Radio Sputnik discussed this matter with professor David Stupples, a cyber and electronic warfare expert at City University, London.
“I think what you need to go back to, is the speech by President Putin in 2007, to say that information warfare is going to be a key part of future battles. If we understand the concept of that, we can turn and look at where the information warfare is going,” Stupples said.
What is essential to understand in this scenario is that a lot of this information is managed in space.
“We have space satellites that are doing the communications; there are also satellites in space for GPS. Then there are some for the intelligence services, for weather and it goes on and on,” the expert said.
According to him, “the US has already taken out a satellite in space via attacking it with a missile from a fighter aircraft. It was a scientific satellite but it was being used for an experiment.”

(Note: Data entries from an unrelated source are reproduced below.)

(* ===== verification/SqlExec.v ===== *)
(** Plan execution (src/src/sql/execution): one definition per executor, over
    any transaction.

    An iterator of rows is the list of the items it yields.  The items are
    computed on demand, so an error or a panic in an item is met only when the
    item is taken.  An iterator may also never end, repeating an error:
    [forever] is that error. *)
From Stdlib Require Import Strings.Byte NArith ZArith Lia Floats.SpecFloat.
From stdpp Require Import base list gmap strings.
From S2P Require Import Prelude KeyCode Engine SqlTypes SqlExpression SqlSchema SqlKv SqlPlan.

Open Scope N_scope.

(** * Result sets *)

Record Rows := { items : list (res Row); forever : option Error }.

Definition rows_of (l : list (res Row)) : Rows := {| items := l; forever := None |}.

Inductive ResultSet :=
| RBegin (version : N) (read_only : bool)
| RCommit (version : N)
| RRollback (version : N)
| RCreate (count : N)
| RDelete (count : N)
| RUpdate (count : N)
| RCreateTable (name : bytes)
| RDropTable (name : bytes) (existed : bool)
| RQuery (columns : list SqlTypes.Column) (rows : Rows)
| RExplain (n : Node).

(** [Iterator::next]. *)
Definition next (r : Rows) : option (res Row) * Rows :=
  match items r with
  | i :: l => (Some i, {| items := l; forever := forever r |})
  | [] => (Err <$> forever r, r)
  end.

(** [collect::<Result<Vec<Row>>>()], and the loops that stop at an error. *)
Definition collect_rows (r : Rows) : res (list Row) :=
  l ← collect (items r);
  match forever r with Some e => Err e | None => Ok l end.

(** [filter_map] and [map] with closures that pass errors on. *)
Definition filter_map_rows (f : Row → res (option Row)) (r : Rows) : Rows := {|
  items := omap (λ i, match i with
                      | Ok row => match f row with
                                  | Ok o => Ok <$> o
                                  | Err e => Some (Err e)
                                  | Panic w => Some (Panic w)
                                  end
                      | Err e => Some (Err e)
                      | Panic w => Some (Panic w)
                      end) (items r);
  forever := forever r |}.

Definition into_rows (rs : ResultSet) : res Rows :=
  match rs with
  | RQuery _ rows => Ok rows
  | _ => value_error "Not a query result: {:?}" []
  end.
Definition into_row (rs : ResultSet) : res Row :=
  rows ← into_rows rs;
  match (next rows).1 with
  | Some r => r
  | None => value_error "No rows returned" []
  end.
Definition into_value (rs : ResultSet) : res Value :=
  row ← into_row rs;
  ok_or (head row) (value_error "No value returned" []).

(** The source of an executor: a query result, or an internal error. *)
Definition query {A} (what : string) (rs : ResultSet) (f : list SqlTypes.Column → Rows → res A)
    : res A :=
  match rs with RQuery cs rows => f cs rows | _ => Err (EInternal (Msg what [])) end.

(** * Queries *)

Section query.
Context `{Libm, Regex}.

(** [Filter]: keep the rows where the predicate is true. *)
Definition keep_row (predicate : Expression) (row : Row) : res (option Row) :=
  v ← evaluate predicate (Some row);
  match v with
  | Boolean true => Ok (Some row)
  | Boolean false | Null => Ok None
  | v => value_error "Filter returned {}, expected boolean" [show v]
  end.
Definition exec_filter (predicate : Expression) (rs : ResultSet) : res ResultSet :=
  query "Unexpected result" rs (λ cs rows, Ok (RQuery cs (filter_map_rows (keep_row predicate) rows))).

(** [Projection]. *)
Definition project_row (es : list Expression) (row : Row) : res Row :=
  collect ((λ e, evaluate e (Some row)) <$> es).
Definition project_column (cs : list SqlTypes.Column) (e : Expression * option bytes)
    : SqlTypes.Column :=
  match e with
  | (_, Some label) => {| col_name := Some label |}
  | (Field i _, None) => default {| col_name := None |} (cs !! N.to_nat i)
  | (_, None) => {| col_name := None |}
  end.
Definition exec_projection (es : list (Expression * option bytes)) (rs : ResultSet)
    : res ResultSet :=
  query "Unexpected result" rs (λ cs rows,
    Ok (RQuery (project_column cs <$> es)
          (filter_map_rows (λ row, Some <$> project_row es.*1 row) rows))).

(** [Order]: the values to order by are evaluated first, then a stable sort. *)
Fixpoint compare_items (orders : list Direction) (a b : list Value) : res comparison :=
  match orders, a, b with
  | [], _, _ => Ok Eq
  | d :: orders, x :: a, y :: b =>
      match partial_cmp x y with
      | Some Eq | None => compare_items orders a b
      | Some o => Ok match d with Ascending => o | Descending => CompOpp o end
      end
  | _, _, _ => Panic "index out of bounds"
  end.

(** [slice::sort_by], which is stable: equal items keep their order.  The
    result for an order that is not total is unspecified. *)
Fixpoint insert_item (orders : list Direction) (x : Row * list Value)
    (l : list (Row * list Value)) : res (list (Row * list Value)) :=
  match l with
  | [] => Ok [x]
  | y :: l =>
      c ← compare_items orders x.2 y.2;
      match c with
      | Gt => l ← insert_item orders x l; Ok (y :: l)
      | _ => Ok (x :: y :: l)
      end
  end.
Fixpoint sort_items (orders : list Direction) (l : list (Row * list Value))
    : res (list (Row * list Value)) :=
  match l with
  | [] => Ok []
  | x :: l => l ← sort_items orders l; insert_item orders x l
  end.

(** The loop that evaluates the items of the source. *)
Fixpoint order_values (es : list Expression) (l : list (res Row)) : res (list (Row * list Value)) :=
  match l with
  | [] => Ok []
  | i :: l =>
      row ← i;
      vs ← collect ((λ e, evaluate e (Some row)) <$> es);
      rest ← order_values es l;
      Ok ((row, vs) :: rest)
  end.
Definition exec_order (orders : list (Expression * Direction)) (rs : ResultSet) : res ResultSet :=
  query "Unexpected result {:?}" rs (λ cs rows,
    l ← order_values orders.*1 (items rows);
    _ ← match forever rows with Some e => Err e | None => Ok tt end;
    l ← sort_items orders.*2 l;
    Ok (RQuery cs (rows_of (Ok <$> l.*1)))).

(** [Limit] and [Offset]: [Iterator::take] and [Iterator::skip]. *)
Definition take_rows (n : nat) (r : Rows) : Rows :=
  rows_of (take n (items r) ++
    match forever r with Some e => replicate (n - length (items r)) (Err e) | None => [] end).
Definition skip_rows (n : nat) (r : Rows) : Rows :=
  {| items := drop n (items r); forever := forever r |}.
Definition exec_limit (limit : N) (rs : ResultSet) : res ResultSet :=
  query "Unexpected result" rs (λ cs rows, Ok (RQuery cs (take_rows (N.to_nat limit) rows))).
Definition exec_offset (offset : N) (rs : ResultSet) : res ResultSet :=
  query "Unexpected result" rs (λ cs rows, Ok (RQuery cs (skip_rows (N.to_nat offset) rows))).

(** * Joins *)

(** [NestedLoopRows].  The left source is an iterator whose next row has been
    taken; a panic in it surfaces when the row is taken. *)
Record NestedLoopRows := {
  left_rows : Rows;
  left_row : option (res Row);
  right_rows : list Row;
  right_vec : list Row;
  right_empty : list Value;
  right_hit : bool;
  predicate : option Expression;
  outer : bool
}.

(** [left.next()]. *)
Definition left_next (r : Rows) : res (option (res Row) * Rows) :=
  match next r with
  | (Some (Panic w), _) => Panic w
  | p => Ok p
  end.

Definition nested_loop_new (rows : Rows) (rvec : list Row) (width : nat)
    (p : option Expression) (o : bool) : res NestedLoopRows :=
  '(lrow, rows) ← left_next rows;
  Ok {| left_rows := rows; left_row := lrow; right_rows := rvec; right_vec := rvec;
        right_empty := replicate width Null; right_hit := false; predicate := p; outer := o |}.

(** [try_next_hit]: the next match in the right rows, and the rows after it. *)
Fixpoint try_next_hit (p : option Expression) (lrow : Row) (rest : list Row)
    : res (option Row) * list Row :=
  match rest with
  | [] => (Ok None, [])
  | r :: rest =>
      let row := lrow ++ r in
      match p with
      | None => (Ok (Some row), rest)
      | Some p =>
          match evaluate p (Some row) with
          | Ok (Boolean true) => (Ok (Some row), rest)
          | Ok (Boolean false) | Ok Null => try_next_hit (Some p) lrow rest
          | Ok v => (value_error "Join predicate returned {}, expected boolean" [show v], rest)
          | Err e => (Err e, rest)
          | Panic w => (Panic w, rest)
          end
      end
  end.

Definition with_right (s : NestedLoopRows) (rest : list Row) (hit : bool) : NestedLoopRows := {|
  left_rows := left_rows s; left_row := left_row s; right_rows := rest; right_vec := right_vec s;
  right_empty := right_empty s; right_hit := hit; predicate := predicate s; outer := outer s |}.
Definition with_left (s : NestedLoopRows) (lrow : option (res Row)) (rows : Rows)
    : NestedLoopRows := {|
  left_rows := rows; left_row := lrow; right_rows := right_vec s; right_vec := right_vec s;
  right_empty := right_empty s; right_hit := right_hit s; predicate := predicate s;
  outer := outer s |}.

(** [NestedLoopRows::try_next]. *)
Fixpoint join_next (fuel : nat) (s : NestedLoopRows) : res (option Row) * NestedLoopRows :=
  match fuel with
  | O => (Panic "try_next: out of fuel", s)
  | S fuel =>
      match left_row s with
      | Some (Ok lrow) =>
          let '(hit, rest) := try_next_hit (predicate s) lrow (right_rows s) in
          match hit with
          | Ok (Some row) => (Ok (Some row), with_right s rest true)
          | Ok None =>
              match left_next (left_rows s) with
              | Ok (next_row, rows) =>
                  let hit := right_hit s in
                  let s := with_left s next_row rows in
                  if outer s && negb hit then (Ok (Some (lrow ++ right_empty s)), s)
                  else join_next fuel (with_right s (right_vec s) false)
              | Err e => (Err e, s)
              | Panic w => (Panic w, s)
              end
          | Err e => (Err e, with_right s rest (right_hit s))
          | Panic w => (Panic w, with_right s rest (right_hit s))
          end
      | Some (Err e) => (Err e, s)
      | Some (Panic w) => (Panic w, s)
      | None => (Ok None, s)
      end
  end.

(** The rows left on the left side, and the items left to yield. *)
Definition left_count (s : NestedLoopRows) : nat :=
  length (items (left_rows s)) + match left_row s with Some (Ok _) => 1 | _ => 0 end.
Definition join_count (s : NestedLoopRows) : nat :=
  left_count s * (2 + length (right_vec s)) + length (right_rows s).

(** The items of the iterator: an error of the left source repeats. *)
Fixpoint join_rows (fuel : nat) (s : NestedLoopRows) : Rows :=
  match fuel with
  | O => rows_of [Panic "rows: out of fuel"]
  | S fuel =>
      match left_row s with
      | Some (Err e) => {| items := []; forever := Some e |}
      | _ =>
          match join_next (S (left_count s)) s with
          | (Ok None, _) => rows_of []
          | (Ok (Some row), s) =>
              let r := join_rows fuel s in {| items := Ok row :: items r; forever := forever r |}
          | (Err e, s) =>
              match left_row s with
              | Some (Err e) => {| items := []; forever := Some e |}
              | _ => let r := join_rows fuel s in
                     {| items := Err e :: items r; forever := forever r |}
              end
          | (Panic w, _) => rows_of [Panic w]
          end
      end
  end.

Definition exec_nested_loop_join (p : option Expression) (o : bool) (lrs rrs : ResultSet)
    : res ResultSet :=
  query "Unexpected result set" lrs (λ cs rows,
    query "Unexpected result set" rrs (λ rcs rrows,
      rvec ← collect_rows rrows;
      s ← nested_loop_new rows rvec (length rcs) p o;
      Ok (RQuery (cs ++ rcs) (join_rows (S (join_count s)) s)))).

(** [HashJoin]: the right rows in a [HashMap] by their join value; a later row
    replaces an earlier one with the same key. *)
Definition map_insert (k : Value) (row : Row) (m : list (Value * Row)) : res (list (Value * Row)) :=
  hashed k ((k, row) :: List.filter (λ p, negb (same_key k p.1)) m).
Definition map_get (k : Value) (m : list (Value * Row)) : res (option Row) :=
  match m with
  | [] => Ok None
  | _ => hashed k (snd <$> List.find (λ p, same_key k p.1) m)
  end.

Fixpoint hash_rows (r : N) (l : list (res Row)) (m : list (Value * Row))
    : res (list (Value * Row)) :=
  match l with
  | [] => Ok m
  | i :: l =>
      row ← i;
      k ← ok_or (row !! N.to_nat r)
            (Err (EInternal (Msg "Right index {} out of bounds" [FNum r])));
      m ← map_insert k row m;
      hash_rows r l m
  end.

Definition probe_row (l : N) (o : bool) (empty : list Value) (m : list (Value * Row)) (row : Row)
    : res (option Row) :=
  k ← ok_or (row !! N.to_nat l) (value_error "Left index {} out of bounds" [FNum l]);
  hit ← map_get k m;
  Ok match hit with
     | Some hit => Some (row ++ hit)
     | None => if o then Some (row ++ empty) else None
     end.

Definition exec_hash_join (l r : N) (o : bool) (lrs rrs : ResultSet) : res ResultSet :=
  query "Unexpected result set" lrs (λ cs rows,
    query "Unexpected result set" rrs (λ rcs rrows,
      m ← hash_rows r (items rrows) [];
      _ ← match forever rrows with Some e => Err e | None => Ok tt end;
      Ok (RQuery (cs ++ rcs)
            (filter_map_rows (probe_row l o (replicate (length rcs) Null) m) rows)))).
End query.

He claimed that Russia and China has also done the same.
However, most of those satellites are in low orbit and the expert doesn’t think that the ones in the elliptical orbit can be taken out just yet.
Stupples further said that currently there is a great deal of experimentation going on with high energy weapons, i.e., laser weapons. However, according to him lasers won’t be able to take out satellites that are present in the outer orbit.
He further said that ships also operate on the same GPS satellites and to go back to standard navigation using compasses and charts would be a retrograde step costing a lot to the world.
Most importantly, the expert noted that some of these satellites currently in space are nuclear powered and if they are destroyed they will rain down nuclear material on the planet below.